Pediatr Radiol. 1996 Oct;26(10):734-8. doi: 10.1007/BF01383393.
The lack of a consensus in the literature on the imaging strategy in Langerhans cell histiocytosis (LCH) bone lesions in childhood.
To evaluate the relative value of radionuclide bone scan (RBS) and radiographic skeletal survey (RSS) in the detection of LCH bone lesions, both in the initial work-up of the disease and during the follow-up period.
Ten children with bone lesions evaluated by means of RSS and RBS in a retrospective study (1984-1993).

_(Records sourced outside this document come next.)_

(* ===== verification/LiveMarket.v ===== *)
(** * The live market gateway ([apps/live_market_data_ws.cpp], [coinbase_l2.hpp], [coinbase_l2.cpp])

    The level-2 messages of Coinbase, parsed into a snapshot or a batch of updates,
    and [LiveMarketState], which joins the three feeds with the market, the
    recorder, the health of the venues and the latency statistics.  Its members hold
    a mutex: they run one after another.  Clocks are arguments; the JSON of the
    dashboard and the sockets are left out. *)

From S2P Require Import Prelude.
From S2P Require Import Float.
From S2P Require Import Text.
From S2P Require Import MarketData.
From S2P Require Import Decimal.
From S2P Require Import Recording.
From S2P Require Import VenueHealth.
From S2P Require Import LatencyStats.
From S2P Require Import Feeds.

Record CoinbaseLevel2Message := {
  cm_valid : bool; cm_snapshot : bool; cm_heartbeat : bool; cm_ignored : bool; cm_channel : str; cm_product_id : str;
  cm_sequence : Z; cm_received_timestamp : Z; cm_book_snapshot : MarketDataSnapshot; cm_updates : list MarketDataUpdate;
  cm_error : string
}.

Definition no_book : MarketDataSnapshot := {|
  ms_venue := ""; ms_symbol := ""; ms_sequence := 0; ms_timestamp_ns := 0; ms_bids := []; ms_asks := [] |}.

Definition empty_message (received : Z) : CoinbaseLevel2Message := {|
  cm_valid := false; cm_snapshot := false; cm_heartbeat := false; cm_ignored := false; cm_channel := [];
  cm_product_id := []; cm_sequence := 0; cm_received_timestamp := received; cm_book_snapshot := no_book;
  cm_updates := []; cm_error := "" |}.

Definition message_error (error : string) (m : CoinbaseLevel2Message) : CoinbaseLevel2Message := {|
  cm_valid := cm_valid m; cm_snapshot := cm_snapshot m; cm_heartbeat := cm_heartbeat m; cm_ignored := cm_ignored m;
  cm_channel := cm_channel m; cm_product_id := cm_product_id m; cm_sequence := cm_sequence m;
  cm_received_timestamp := cm_received_timestamp m; cm_book_snapshot := cm_book_snapshot m; cm_updates := cm_updates m;
  cm_error := error |}.

Definition message_header (channel : str) (sequence : Z) (m : CoinbaseLevel2Message) : CoinbaseLevel2Message := {|
  cm_valid := cm_valid m; cm_snapshot := cm_snapshot m; cm_heartbeat := cm_heartbeat m; cm_ignored := cm_ignored m;
  cm_channel := channel; cm_product_id := cm_product_id m; cm_sequence := sequence;
  cm_received_timestamp := cm_received_timestamp m; cm_book_snapshot := cm_book_snapshot m; cm_updates := cm_updates m;
  cm_error := cm_error m |}.

Definition message_valid (heartbeat ignored : bool) (m : CoinbaseLevel2Message) : CoinbaseLevel2Message := {|
  cm_valid := true; cm_snapshot := cm_snapshot m; cm_heartbeat := heartbeat; cm_ignored := ignored;
  cm_channel := cm_channel m; cm_product_id := cm_product_id m; cm_sequence := cm_sequence m;
  cm_received_timestamp := cm_received_timestamp m; cm_book_snapshot := cm_book_snapshot m; cm_updates := cm_updates m;
  cm_error := cm_error m |}.

(** The texts are kept as strings in what goes to the market. *)
Definition text (s : str) : string := String.string_of_list_ascii s.

(** The first supported event decides what the message is. *)
Definition message_product (snapshot : bool) (product : str) (m : CoinbaseLevel2Message) : CoinbaseLevel2Message := {|
  cm_valid := cm_valid m; cm_snapshot := snapshot; cm_heartbeat := cm_heartbeat m; cm_ignored := cm_ignored m;
  cm_channel := cm_channel m; cm_product_id := product; cm_sequence := cm_sequence m;
  cm_received_timestamp := cm_received_timestamp m;
  cm_book_snapshot := {| ms_venue := "COINBASE"; ms_symbol := text product; ms_sequence := cm_sequence m;
                         ms_timestamp_ns := cm_received_timestamp m; ms_bids := []; ms_asks := [] |};
  cm_updates := cm_updates m; cm_error := cm_error m |}.

Definition push_level (side : MarketDataSide) (l : MarketDataLevel) (s : MarketDataSnapshot) : MarketDataSnapshot := {|
  ms_venue := ms_venue s; ms_symbol := ms_symbol s; ms_sequence := ms_sequence s; ms_timestamp_ns := ms_timestamp_ns s;
  ms_bids := match side with Bid => ms_bids s ++ [l] | Ask => ms_bids s end;
  ms_asks := match side with Bid => ms_asks s | Ask => ms_asks s ++ [l] end |}.

Definition message_content (book : MarketDataSnapshot) (updates : list MarketDataUpdate) (m : CoinbaseLevel2Message) :
    CoinbaseLevel2Message := {|
  cm_valid := cm_valid m; cm_snapshot := cm_snapshot m; cm_heartbeat := cm_heartbeat m; cm_ignored := cm_ignored m;
  cm_channel := cm_channel m; cm_product_id := cm_product_id m; cm_sequence := cm_sequence m;
  cm_received_timestamp := cm_received_timestamp m; cm_book_snapshot := book; cm_updates := updates; cm_error := cm_error m |}.

Definition parse_positive_double (value : str) (field_name : string) (allow_zero : bool) : result double :=
  parsed ← stod value;
  _ ← guard_or (negb (negb (parsed.2 =? length value)%nat || negb (isfinite parsed.1) || dlt parsed.1 dzero ||
                      (negb allow_zero && dle parsed.1 dzero)))
        (invalid_argument ("invalid Coinbase " +:+ field_name));
  Ok parsed.1.

Definition parse_side (side : str) : result MarketDataSide :=
  if bool_decide (side = lit "bid") then Ok Bid
  else if bool_decide (side = lit "offer") || bool_decide (side = lit "ask") then Ok Ask
  else Throw (invalid_argument "unsupported Coinbase Level-2 side").

Section parse.
Context {T : Type} `{PropertyTree T}.

(** An entry of [updates] in a snapshot or in an update. *)
Definition parse_entry (snapshot : bool) (product : str) (entry : T) : ST CoinbaseLevel2Message unit :=
  side ← lift (side ← get_text "side" entry; parse_side side);
  price ← lift (price ← get_text "price_level" entry; parse_positive_double price "price_level" false);
  quantity ← lift (quantity ← get_text "new_quantity" entry; parse_positive_double quantity "new_quantity" true);
  if (snapshot : bool) then
    if dle quantity dzero then mret tt
    else modify (fun m => message_content (push_level side {| ml_price := price; ml_quantity := quantity |} (cm_book_snapshot m))
                                          (cm_updates m) m)
  else modify (fun m => message_content (cm_book_snapshot m) (cm_updates m ++ [{|
         mu_venue := "COINBASE"; mu_symbol := text product; mu_sequence := cm_sequence m;
         mu_timestamp_ns := cm_received_timestamp m; mu_side := side;
         mu_type := if dle quantity dzero then Delete else Upsert; mu_price := price; mu_quantity := quantity |}]) m).

Fixpoint parse_entries (snapshot : bool) (product : str) (entries : list T) : ST CoinbaseLevel2Message unit :=
  match entries with
  | [] => mret tt
  | entry :: entries => _ ← parse_entry snapshot product entry; parse_entries snapshot product entries
  end.

(** An event; [initialized] says whether one was supported so far. *)
Definition parse_event (initialized : bool) (event : T) : ST CoinbaseLevel2Message bool := fun m =>
  let type := text_or [] "type" event in
  let product := text_or [] "product_id" event in
  let snapshot := bool_decide (type = lit "snapshot") in
  (if negb snapshot && negb (bool_decide (type = lit "update")) then mret initialized
   else
     _ ← lift (guard_or (negb (bool_decide (product = []))) (invalid_argument "Coinbase event is missing product_id"));
     let m := if (initialized : bool) then m else message_product snapshot product m in
     _ ← modify (fun _ => m);
     _ ← lift (guard_or (bool_decide (product = cm_product_id m))
                 (invalid_argument "multiple products in one normalized message"));
     match get_child_optional "updates" event with
     | None => mret true
     | Some updates => _ ← parse_entries snapshot product (children updates); mret true
     end) m.

Fixpoint parse_events (initialized : bool) (events : list T) : ST CoinbaseLevel2Message bool :=
  match events with
  | [] => mret initialized
  | event :: events => initialized ← parse_event initialized event; parse_events initialized events
  end.

Definition parse_root (json : str) : ST CoinbaseLevel2Message unit :=
  root ← lift (read_json json);
  let channel := text_or [] "channel" root in
  _ ← modify (message_header channel (unsigned_or 0 "sequence_num" root));
  if bool_decide (channel = lit "heartbeats") then modify (message_valid true false)
  else if negb (bool_decide (channel = lit "l2_data")) then modify (message_valid false true)
  else match children <$> get_child_optional "events" root with
       | None | Some [] => modify (message_error "Coinbase message has no events")
       | Some events =>
           initialized ← parse_events false events;
           if negb initialized then modify (message_error "Coinbase message has no supported events")
           else modify (message_valid false false)
       end.

Definition parse_coinbase_level2_message (json : str) (received_timestamp : Z) : CoinbaseLevel2Message :=
  caught message_error (parse_root json) (empty_message received_timestamp).

End parse.

(** ** Subscriptions *)

Definition quote : str := [ascii_of_nat 34].
Definition backslash : str := [ascii_of_nat 92].

Definition escape_character (c : ascii) : str :=
  let n := nat_of_ascii c in
  if (n =? 34)%nat then backslash ++ quote
  else if (n =? 92)%nat then backslash ++ backslash
  else if (n =? 10)%nat then backslash ++ lit "n"
  else if (n =? 13)%nat then backslash ++ lit "r"
  else if (n =? 9)%nat then backslash ++ lit "t"
  else [c].

Definition escape_json (value : str) : str := concat (escape_character <$> value).

Definition quoted (s : str) : str := quote ++ s ++ quote.

Definition coinbase_level2_subscription (product_id : str) : result str :=
  _ ← guard_or (negb (bool_decide (product_id = []))) (invalid_argument "Coinbase product id cannot be empty");
  Ok (lit "{" ++ quoted (lit "type") ++ lit ":" ++ quoted (lit "subscribe") ++ lit "," ++ quoted (lit "product_ids") ++
      lit ":[" ++ quoted (escape_json product_id) ++ lit "]," ++ quoted (lit "channel") ++ lit ":" ++ quoted (lit "level2") ++
      lit "}").

Definition coinbase_heartbeat_subscription : str :=
  lit "{" ++ quoted (lit "type") ++ lit ":" ++ quoted (lit "subscribe") ++ lit "," ++ quoted (lit "channel") ++ lit ":" ++
  quoted (lit "heartbeats") ++ lit "}".

(** ** The live market gateway ([apps/live_market_data_ws.cpp]) *)

Inductive LiveVenue := Coinbase | Binance | Kraken.

#[export] Instance LiveVenue_eq_dec : EqDecision LiveVenue.
Proof. solve_decision. Defined.

(** The names in messages and latencies, and those of the health monitor. *)
Definition display_name (v : LiveVenue) : string :=
  match v with Coinbase => "Coinbase" | Binance => "Binance" | Kraken => "Kraken" end.
Definition timer_name (v : LiveVenue) : string :=
  match v with Coinbase => "coinbase" | Binance => "binance" | Kraken => "kraken" end.
Definition venue_name (v : LiveVenue) : string :=
  match v with Coinbase => "COINBASE" | Binance => "BINANCE" | Kraken => "KRAKEN" end.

Fifty radiologically and/or scintigraphically abnormal foci were detected: 27 anomalies in the initial work-up (12 by both RSS and RBS, 8 by RSS only and 7 by RBS only) and 23 additional anomalies during follow-up (10 by both RSS and RBS, 10 by RSS only and 3 by RBS only). RSS+/RBS- lesions (n = 18) are more frequently encountered in the skull (P = 0.038), and more frequently lack radiologic signs of osteoblastic activity (P = 0.020), than RSS+/RBS+ lesions (n = 22). RSS-/ RBS+ abnormalities (n = 10) were most frequently insignificant.
In the initial work-up both RSS and RBS should be carried out, while in the follow-up only RSS should be performed.